Pas d'attentes particulières. Le nouveau Guillermo Del Toro m'intriguait pourtant. Sa réputation et ses récompenses le précédaient. Malgré son sens de l'image, je n'ai jamais pleinement apprécié le réalisateur lorsqu'il tente de nous offrir un conte pour adultes (Le labyrinthe de Pan) où le fantastique s'appuie sur un récit secondé d'une morale pleine d'humanité.
Vous reprendrez bien un peu de Blade II ou de Pacific Rim ?
J'ai l'impression que le réalisateur Mexicain ne sera jamais meilleur que lorsqu'il reste un grand enfant s'appliquant à divertir ses congénères. Les armures gigantesques des Jaegers ou le sourire jouisseur et carnassier de Wesley Snipes ne me contrediront pas. Le plaisir est assumé et le divertissement s'apprécie à sa simple valeur, doublé d'un rendu visuel aguicheur là où d'autres auraient tout simplement pondus un long métrage d'action de plus.
La forme de l'eau, oui. Mais malheureusement, on n'en voit pas le fond.
Car la forme est bien présente et encore une fois, Del Toro s'applique à nous séduire par l'image. La mise en scène est fluide, l'ambiance des années 60 sur fond de "Jeune Cinéma" et de libération sexuelle se fait sentir dès les premières minutes du film et l'introduction de cette femme de ménage sourde et fardée d'habitudes est entraînante malgré la petite étiquette Amélie Poulain appuyée par la musique d'Alexandre Desplat. Techniquement, bravo. Il suffira d’à peine quelques instants au réalisateur pour nous permettre de cerner le personnage muet de Sally Hawkins, timide optimiste sachant profiter des belles choses de la vie bien qu’empêtrée dans un quotidien qu’elle échangerait volontiers. Un quotidien en pleine guerre froide qui l’amène à laver les sols d’une installation militaire aux côtés de Zelda, touche d’humour sympathique interprétée par Octavia Spencer. Avec l’excellent Richard Jenkins (formidable dans The Visitor), elle reste à mes yeux l’un des deux personnages véritablement attachants du film. Comme pour Le labyrinthe de Pan, le réalisateur de Mimic s’applique à nous montrer les monstres là où on ne devrait pas les attendre. Michaël Shannon est toujours aussi bon dans ses rôles mais sa prestation ressemble bien trop à celle de l’inspecteur Van Halden dans la série Boardwalk Empire pour saluer le côté glacial d’un militaire obnubilé par sa réussite professionnelle.
Pour ce qui est du point central de l’intrigue, la romance entre cette créature aquatique (souvenirs mis à jour des films de monstres des années 50, on pense à La créature du lac noir) et Eliza, malgré toutes les bonnes intentions du réalisateur, l’ode à la différence véhiculée par cette histoire d’amour éclair ne réussit jamais à dégager autre chose que quelques sourires à cause d’une convenance dans le traitement que tous les atouts visuels n’arrivent pas à transcender.

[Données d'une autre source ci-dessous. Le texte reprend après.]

(* ===== verification/Iterator.v ===== *)
(** * Iterators (include/lldb/iterator.h, table/iterator.cpp,
    table/iterator_wrapper.h)

    The [Iterator] interface as a class of operations and the contract of its
    header as a class of laws: an iterator is a cursor over a list of entries.
    The empty iterator, the caching wrapper and the cleanup list follow.  A
    failed assertion is [None]. *)
From Stdlib Require Import ZArith Lia.
From Stdlib Require Import Strings.Byte.
From S2P Require Import Prelude Slice Status Comparator.
From stdpp Require Import base numbers list.

#[local] Open Scope Z_scope.

(** ** The interface *)

Abbreviation entry := (bytes * bytes)%type.

Class Iterator (I : Type) := {
  Valid : I → bool;
  SeekToFirst : I → option I;
  SeekToLast : I → option I;
  Seek : bytes → I → option I;
  Next : I → option I;
  Prev : I → option I;
  key : I → option bytes;
  value : I → option bytes;
  status : I → option Status }.
#[export] Hint Mode Iterator ! : typeclass_instances.

(** *** Positions in a list of entries: [None] is not valid *)

Definition pos_at (es : list entry) (n : nat) : option nat :=
  if decide (n < length es)%nat then Some n else None.

Definition pos_before (n : nat) : option nat :=
  match n with O => None | S n => Some n end.

(** The number of entries before the first one at or past the target. *)
Fixpoint seek_pos (C : Comparator) (target : bytes) (es : list entry) : nat :=
  match es with
  | [] => 0
  | e :: es => if Compare (fst e) target <? 0 then S (seek_pos C target es) else 0
  end.

(** The contract of iterator.h.  [stands i es p]: [i] is at position [p] of the
    source [es]; the targets of [Seek] are keys of [D]. *)
Class IteratorLaws (C : Comparator) (D : bytes → Prop) {I : Type} `{Iterator I}
  (stands : I → list entry → option nat → Prop) : Prop := {
  it_valid i es p : stands i es p → Valid i = bool_decide (is_Some p);
  it_bound i es n : stands i es (Some n) → (n < length es)%nat;
  it_first i es p : stands i es p → ∃ i', SeekToFirst i = Some i' ∧ stands i' es (pos_at es 0);
  it_last i es p : stands i es p →
    ∃ i', SeekToLast i = Some i' ∧ stands i' es (pos_before (length es));
  it_seek i es p target : stands i es p → D target →
    ∃ i', Seek target i = Some i' ∧ stands i' es (pos_at es (seek_pos C target es));
  it_next i es n : stands i es (Some n) →
    ∃ i', Next i = Some i' ∧ stands i' es (pos_at es (S n));
  it_prev i es n : stands i es (Some n) →
    ∃ i', Prev i = Some i' ∧ stands i' es (pos_before n);
  it_key i es n : stands i es (Some n) → key i = fst <$> es !! n;
  it_value i es n : stands i es (Some n) → value i = snd <$> es !! n }.

(** ** EmptyIterator *)

Record EmptyIterator := { status_ : Status }.

#[export] Instance EmptyIterator_Iterator : Iterator EmptyIterator := {|
  Valid _ := false;
  SeekToFirst i := Some i;
  SeekToLast i := Some i;
  Seek _ i := Some i;
  Next _ := None;
  Prev _ := None;
  key _ := None;
  value _ := None;
  status i := Some (status_ i) |}.

Definition NewEmptyIterator : EmptyIterator := {| status_ := Status_OK |}.
Definition NewErrorIterator (s : Status) : EmptyIterator := {| status_ := s |}.

(** ** IteratorWrapper *)

Section Wrapper.
Context {I : Type} `{Iterator I}.

Record IteratorWrapper := { iter_ : option I; valid_ : bool; key_ : bytes }.

Definition IteratorWrapper_new : IteratorWrapper :=
  {| iter_ := None; valid_ := false; key_ := [] |}.

Definition Update (w : IteratorWrapper) : option IteratorWrapper :=
  i ← iter_ w;
  if Valid i then
    k ← key i; Some {| iter_ := iter_ w; valid_ := true; key_ := k |}
  else Some {| iter_ := iter_ w; valid_ := false; key_ := key_ w |}.

(** [Set(iter)]; the iterator it held is deleted. *)
Definition Set_iter (w : IteratorWrapper) (iter : option I) : option IteratorWrapper :=
  let w := {| iter_ := iter; valid_ := valid_ w; key_ := key_ w |} in
  match iter with
  | None => Some {| iter_ := iter; valid_ := false; key_ := key_ w |}
  | Some _ => Update w
  end.

(** The moving operations: [assert(iter_)], the operation, [Update()]. *)
Definition move (f : I → option I) (w : IteratorWrapper) : option IteratorWrapper :=
  i ← iter_ w; i ← f i;
  Update {| iter_ := Some i; valid_ := valid_ w; key_ := key_ w |}.

Definition Wrapper_key (w : IteratorWrapper) : option bytes :=
  if valid_ w then Some (key_ w) else None.

Definition Wrapper_value (w : IteratorWrapper) : option bytes :=
  if valid_ w then i ← iter_ w; value i else None.

(** [status()], with [assert(iter_)]. *)
Definition Wrapper_status (w : IteratorWrapper) : option Status := i ← iter_ w; status i.

#[export] Instance IteratorWrapper_Iterator : Iterator IteratorWrapper := {|
  Valid w := valid_ w;
  SeekToFirst := move SeekToFirst;
  SeekToLast := move SeekToLast;
  Seek k := move (Seek k);
  Next := move Next;
  Prev := move Prev;
  key := Wrapper_key;
  value := Wrapper_value;
  status := Wrapper_status |}.
End Wrapper.

Arguments IteratorWrapper : clear implicits.

(** ** Cleanup functions *)

(** A node of the list: function (null if none), arguments. *)
Record CleanupNode := { function : option Z; arg1 : Z; arg2 : Z }.

(** [cleanup_head_] with the nodes that follow it. *)
Record Cleanup := { cleanup_head_ : CleanupNode; cleanup_next : list CleanupNode }.

Definition IsEmpty (n : CleanupNode) : bool := bool_decide (function n = None).

Definition Cleanup_new : Cleanup :=
  {| cleanup_head_ := {| function := None; arg1 := 0; arg2 := 0 |}; cleanup_next := [] |}.

Definition RegisterCleanup (c : Cleanup) (func : option Z) (a1 a2 : Z) : option Cleanup :=
  match func with
  | None => None
  | Some _ =>
      let node := {| function := func; arg1 := a1; arg2 := a2 |} in
      Some (if IsEmpty (cleanup_head_ c)
            then {| cleanup_head_ := node; cleanup_next := cleanup_next c |}
            else {| cleanup_head_ := cleanup_head_ c; cleanup_next := node :: cleanup_next c |})
  end.

(** [Run()]: the call it makes. *)
Definition Run (n : CleanupNode) : option (Z * Z * Z) :=
  f ← function n; Some (f, arg1 n, arg2 n).

(** The destructor: the calls in order. *)
Definition Cleanup_destroy (c : Cleanup) : option (list (Z * Z * Z)) :=
  if IsEmpty (cleanup_head_ c) then Some []
  else
    h ← Run (cleanup_head_ c);
    r ← mapM Run (cleanup_next c);
    Some (h :: r).

(** ** Lemmas *)

Lemma pos_at_Some es n m : pos_at es n = Some m ↔ m = n ∧ (n < length es)%nat.
Proof. unfold pos_at. case_decide; split; intros; destruct_and?; simplify_eq; done. Qed.

Lemma pos_at_None es n : pos_at es n = None ↔ (length es <= n)%nat.
Proof. unfold pos_at. case_decide; split; intros; try done; lia. Qed.

Lemma pos_before_Some n m : pos_before n = Some m ↔ n = S m.
Proof. destruct n; simpl; split; congruence. Qed.

Lemma seek_pos_length C target es : (seek_pos C target es <= length es)%nat.
Proof. induction es as [|e es IH]; simpl; [done|]. destruct (_ <? _); lia. Qed.

Section WrapperSpec.
Context (C : Comparator) (D : bytes → Prop) {I : Type} `{Iterator I}
  (stands : I → list entry → option nat → Prop) `{!IteratorLaws C D stands}.

(** The cached validity and key are those of the iterator. *)
Definition wrapper_stands (w : IteratorWrapper I) (es : list entry) (p : option nat) : Prop :=
  ∃ i, iter_ w = Some i ∧ stands i es p ∧ valid_ w = Valid i ∧
    (valid_ w = true → key i = Some (key_ w)).

Lemma Update_spec i es p v k :
  stands i es p → ∃ w', Update {| iter_ := Some i; valid_ := v; key_ := k |} = Some w' ∧
                       wrapper_stands w' es p.
Proof.
  intros Hs. unfold Update. simpl. pose proof (it_valid _ _ _ Hs) as Hv.
  destruct (Valid i) eqn:E.
  - symmetry in Hv. apply bool_decide_eq_true in Hv as [n ->].
    pose proof (it_key _ _ _ Hs) as Hk. pose proof (it_bound _ _ _ Hs) as Hn.
    apply lookup_lt_is_Some_2 in Hn as [e He]. rewrite He in Hk. rewrite Hk. simpl.
    eexists. split; [done|]. exists i. by rewrite E.
  - eexists. split; [done|]. exists i. simpl. by rewrite E.
Qed.

Lemma Set_iter_spec w i es p :
  stands i es p → ∃ w', Set_iter w (Some i) = Some w' ∧ wrapper_stands w' es p.
Proof. intros Hs. by apply Update_spec. Qed.

Lemma move_spec f w es p p' :
  wrapper_stands w es p → (∀ i, stands i es p → ∃ i', f i = Some i' ∧ stands i' es p') →
  ∃ w', move f w = Some w' ∧ wrapper_stands w' es p'.
Proof.
  intros (i & Ei & Hs & _) Hf. destruct (Hf i Hs) as (i' & E & Hs'). unfold move.
  rewrite Ei. cbn [mbind option_bind]. rewrite E. by apply Update_spec.
Qed.

Lemma IteratorWrapper_laws : IteratorLaws C D wrapper_stands.
Proof.
  split.
  - intros w es p (i & _ & Hs & Hv & _). simpl. rewrite Hv. by eapply it_valid.
  - intros w es n (i & _ & Hs & _). by eapply it_bound.
  - intros w es p Hw. apply (move_spec _ _ _ _ _ Hw). intros i. apply it_first.
  - intros w es p Hw. apply (move_spec _ _ _ _ _ Hw). intros i. apply it_last.
  - intros w es p t Hw Ht. apply (move_spec _ _ _ _ _ Hw). intros i Hs. by eapply it_seek.
  - intros w es n Hw. apply (move_spec _ _ _ _ _ Hw). intros i. apply it_next.
  - intros w es n Hw. apply (move_spec _ _ _ _ _ Hw). intros i. apply it_prev.
  - intros w es n (i & _ & Hs & Hv & Hk). simpl. unfold Wrapper_key.
    pose proof (it_valid _ _ _ Hs) as Hvi. rewrite bool_decide_true in Hvi by done.
    rewrite Hvi in Hv. rewrite Hv in Hk |- *. rewrite <- Hk by done. by eapply it_key.
  - intros w es n (i & Ei & Hs & Hv & Hk). simpl. unfold Wrapper_value.
    pose proof (it_valid _ _ _ Hs) as Hvi. rewrite bool_decide_true in Hvi by done.
    rewrite Hv, Hvi, Ei. by eapply it_value.
Qed.
End WrapperSpec.

Lemma EmptyIterator_laws C D :
  IteratorLaws C D (λ (_ : EmptyIterator) es p, es = [] ∧ p = None).
Proof.
  split; try by (intros ? ? ? [_ [=]]).
  - by intros i es p [-> ->].
  - intros i es p [-> ->]. by exists i.
  - intros i es p [-> ->]. by exists i.
  - intros i es p t [-> ->] _. by exists i.
Qed.

(** What has been registered so far, first to last. *)
Definition registered (c : Cleanup) (fs : list (Z * Z * Z)) : Prop :=
  match fs with
  | [] => c = Cleanup_new
  | f :: fs =>
      let node f := {| function := Some f.1.1; arg1 := f.1.2; arg2 := f.2 |} in
      c = {| cleanup_head_ := node f; cleanup_next := node <$> rev fs |}
  end.

Lemma RegisterCleanup_spec c fs f a1 a2 :
  registered c fs →
  ∃ c', RegisterCleanup c (Some f) a1 a2 = Some c' ∧ registered c' (fs ++ [(f, a1, a2)]).
Proof.
  intros Hr. eexists. split; [done|]. destruct fs as [|g fs]; simpl in Hr; subst c; simpl; [done|].
  by rewrite rev_unit.
Qed.

Lemma Cleanup_destroy_spec c fs :
  registered c fs →
  Cleanup_destroy c = Some (match fs with [] => [] | f :: fs => f :: rev fs end).
Proof.
  destruct fs as [|f fs]; simpl; intros ->; [done|]. unfold Cleanup_destroy. simpl.
  destruct f as [[f a1] a2]. simpl.
  assert (∀ l : list (Z * Z * Z), mapM Run ((λ f, {| function := Some f.1.1; arg1 := f.1.2; arg2 := f.2 |}) <$> l) = Some l)
    as ->; [|done].
  intros l. apply mapM_Some_2, Forall2_fmap_l, Forall_Forall2_diag, Forall_true. by intros [[g b1] b2].
Qed.

(** ** Properties *)

(** The wrapper around any iterator that meets the contract meets it too:
    its cached validity and key stay those of the iterator through every
    operation; [Set] makes it so. *)
Theorem IteratorWrapper_contract C D I (HI : Iterator I) stands (HL : IteratorLaws C D stands) :
  IteratorLaws C D (wrapper_stands stands) ∧
  ∀ (w : IteratorWrapper I) i es p, stands i es p →
    ∃ w', Set_iter w (Some i) = Some w' ∧ wrapper_stands stands w' es p.
Proof.
  split; [by apply IteratorWrapper_laws|]. intros w i es p. by eapply Set_iter_spec.
Qed.

(** The destructor of an iterator runs every registered cleanup function
    once: the first one registered first, then the others from the last one
    back; registering a null function fails its assertion. *)
Theorem Cleanup_runs_each_once f a1 a2 fs :
  ∃ c, foldl (λ c g, c ← c; RegisterCleanup c (Some g.1.1) g.1.2 g.2) (Some Cleanup_new)
         ((f, a1, a2) :: fs) = Some c ∧
    Cleanup_destroy c = Some ((f, a1, a2) :: rev fs) ∧
    Cleanup_destroy Cleanup_new = Some [] ∧ RegisterCleanup c None a1 a2 = None.
Proof.
  assert (Hfold : ∀ gs c hs, registered c hs →
    ∃ c', foldl (λ c g, c ← c; RegisterCleanup c (Some g.1.1) g.1.2 g.2) (Some c) gs = Some c' ∧
          registered c' (hs ++ gs)).
  { induction gs as [|[[g b1] b2] gs IH]; intros c hs Hr; [exists c; by rewrite app_nil_r|].
    destruct (RegisterCleanup_spec c hs g b1 b2 Hr) as (c' & E & Hr').
    cbn [foldl mbind option_bind fst snd]. rewrite E. destruct (IH _ _ Hr') as (c2 & E2 & Hr2).
    exists c2. split; [done|]. by rewrite <- app_assoc in Hr2. }
  destruct (Hfold ((f, a1, a2) :: fs) Cleanup_new [] eq_refl) as (c & E & Hr).
  exists c. split; [done|]. split; [by apply (Cleanup_destroy_spec _ _ Hr)|done].
Qed.

(** ** Witnesses *)

Lemma IteratorWrapper_contract_witness :
  ∃ w : IteratorWrapper EmptyIterator,
    Set_iter IteratorWrapper_new (Some NewEmptyIterator) = Some w ∧ Valid w = false.
Proof.
  destruct (IteratorWrapper_contract BytewiseComparator (λ _, True) EmptyIterator _ _
              (EmptyIterator_laws BytewiseComparator (λ _, True))) as [HL HS].
  destruct (HS IteratorWrapper_new NewEmptyIterator [] None (conj eq_refl eq_refl)) as (w & E & Hw).
  exists w. split; [exact E|]. exact (it_valid (IteratorLaws:=HL) w [] None Hw).
Defined.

Il y a un manque de nuances dans les personnages et finalement, le déroulement du récit se conforme très rapidement aux attentes que l’on pourrait avoir. Un sens unique qui vient plomber toute la poésie soi-disant onirique que la critique et le marketing nous ont vendu. Car la poésie qui me touche est abstraite, complexe et ouverte, tout ce que n’est pas La forme de l’eau si ce n’est dans son ultime scène immergée.
De plus, la bande originale est omniprésente, ce qui en soit est un choix compréhensible en opposition à nos deux tourtereaux aphones, mais Del Toro en abuse et son utilisation arrive même à desservir ce qui aurait pu être une des plus belles scènes du film en noyant le son d’un tourne-disques dans ce flot discontinu de musique.
Alors même s’il ne s’agit pas d’un mauvais film, même si le propos est optimiste et prône ouvertement la tolérance, il le fait de manière très simplifiée avec, à mes yeux, un manque flagrant d’inventivité à cause de deux héros lisses bien moins intéressants que les personnages qui gravitent autour d’eux. Ni particulièrement touché, ni particulièrement ému ou émerveillé, un torrent de récompenses que je ne partage pas pour une oeuvre qui n'a pas le fond, mais bien la forme de l’eau.